**AIM OF THE EXERCISE**
Print each line once more, unchanged, from the line holding "exists o s', step" to the end of the listing below.

**PROVIDED MATERIAL**
(** Once ready, always ready; the heads only grow. *)
Lemma step_mono o s s' : step o s s' ->
  svc_latestBlock s <= svc_latestBlock s' /\ (svc_isIndexerMarkedReady s = true -> svc_isIndexerMarkedReady s' = true).
Proof.
  destruct 1 as [h s Hh|s Hp|i s Hp Hi|i s Hp Hi|i block results s Hp Hi Hb Hn].
  - unfold new_head. case_match; simpl; split; auto with lia.
  - unfold outer. case_match; simpl; split; auto with lia.
  - simpl; split; auto with lia.
  - unfold fetch_failed. destruct (svc_isIndexerMarkedReady s); [simpl; split; auto with lia|].
    destruct (markFailedToIndexBlock _ _). simpl; split; auto with lia.
  - unfold fetched. destruct (IndexBlock _ _ _ _). simpl; split; auto with lia.
Qed.

Lemma run_rank H l n s s' :
  run l n s s' -> service_ok s -> svc_latestBlock s' <= H -> svc_isIndexerMarkedReady s' = false ->
  service_ok s' /\ rank H s' + Z.of_nat n <= rank H s.
Proof.
  intros Hrun Hok. induction Hrun as [s|l n o s1 s2 s3 Hrun IH Hst]; intros Hle Hr; [split; [done|lia]|].
  destruct (step_mono o s2 s3 Hst) as [Hm Hrm].
  destruct (svc_isIndexerMarkedReady s2) eqn:Hr2; [by rewrite Hrm in Hr|].
  destruct (IH Hok) as [Hok2 Hrank]; [lia|done|].
  pose proof (step_rank H o s2 s3 Hst Hok2 Hle Hr). split; [by eapply step_ok|lia].
Qed.

Lemma rank_nonneg H s : svc_latestBlock s <= H -> 0 <= rank H s.
Proof. intros Hle. unfold rank, pc_weight. destruct (svc_pc s); cmp_lia. Qed.

(** C24 The service becomes ready: while no header above some height [H] arrives, and
    whatever calls to the node fail, it cannot make more than a fixed number of steps
    without marking the indexer ready, and it is never stuck before that. *)
Theorem service_becomes_ready (latest earliest H : Z) (txIdxr : KVIndexer) (s0 s : Service) (l : list Z) (n : nat)
  (Hstart : OnStart latest earliest txIdxr = Ok s0) (Hrun : run l n s0 s) (Hheads : svc_latestBlock s <= H) :
  (3 * (H - latest) + 24 * Z.max 0 (H - svc_lastIndexedBlock s0) + 1 < Z.of_nat n -> svc_isIndexerMarkedReady s = true) /\
  exists o s', step o s s' /\ svc_latestBlock s' = svc_latestBlock s.
Proof.
  destruct (OnStart_ok _ _ _ _ Hstart) as [Hok _]. split.
  - intros Hn. destruct (svc_isIndexerMarkedReady s) eqn:Hr; [done|].
    destruct (run_rank H l n s0 s Hrun Hok Hheads Hr) as [_ Hrank].
    pose proof (rank_nonneg H s Hheads) as H0.
    assert (svc_latestBlock s0 = latest /\ failures s0 (svc_lastIndexedBlock s0 + 1) = 0%nat) as [El Ef].
    { unfold OnStart in Hstart. munfold. destruct (LastIndexedBlock txIdxr); [|done|done]. injection Hstart as <-.
      unfold failures. simpl. by rewrite lookup_empty. }
    unfold rank in Hrank at 2. unfold pc_weight in Hrank. rewrite El, Ef in Hrank.
    destruct (svc_pc s0); case_match; lia.
  - destruct (svc_pc s) as [|i] eqn:Hp.
    + exists None, (outer s). split; [by constructor|]. unfold outer. by case_match.
    + destruct (Z.lt_ge_cases (svc_latestBlock s) i) as [Hi|Hi].
      * eexists None, _. split; [by eapply step_leave|done].
      * exists None, (fetch_failed i s). split; [by constructor|]. unfold fetch_failed.
        destruct (svc_isIndexerMarkedReady s); [done|]. by destruct (markFailedToIndexBlock _ _).
Qed.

**YOUR RESPONSE**
  exists o s', step o s s' /\ svc_latestBlock s' = svc_latestBlock s.
Proof.
  destruct (OnStart_ok _ _ _ _ Hstart) as [Hok _]. split.
  - intros Hn. destruct (svc_isIndexerMarkedReady s) eqn:Hr; [done|].
    destruct (run_rank H l n s0 s Hrun Hok Hheads Hr) as [_ Hrank].
    pose proof (rank_nonneg H s Hheads) as H0.
    assert (svc_latestBlock s0 = latest /\ failures s0 (svc_lastIndexedBlock s0 + 1) = 0%nat) as [El Ef].
    { unfold OnStart in Hstart. munfold. destruct (LastIndexedBlock txIdxr); [|done|done]. injection Hstart as <-.
      unfold failures. simpl. by rewrite lookup_empty. }
    unfold rank in Hrank at 2. unfold pc_weight in Hrank. rewrite El, Ef in Hrank.
    destruct (svc_pc s0); case_match; lia.
  - destruct (svc_pc s) as [|i] eqn:Hp.
    + exists None, (outer s). split; [by constructor|]. unfold outer. by case_match.
    + destruct (Z.lt_ge_cases (svc_latestBlock s) i) as [Hi|Hi].
      * eexists None, _. split; [by eapply step_leave|done].
      * exists None, (fetch_failed i s). split; [by constructor|]. unfold fetch_failed.
        destruct (svc_isIndexerMarkedReady s); [done|]. by destruct (markFailedToIndexBlock _ _).
Qed.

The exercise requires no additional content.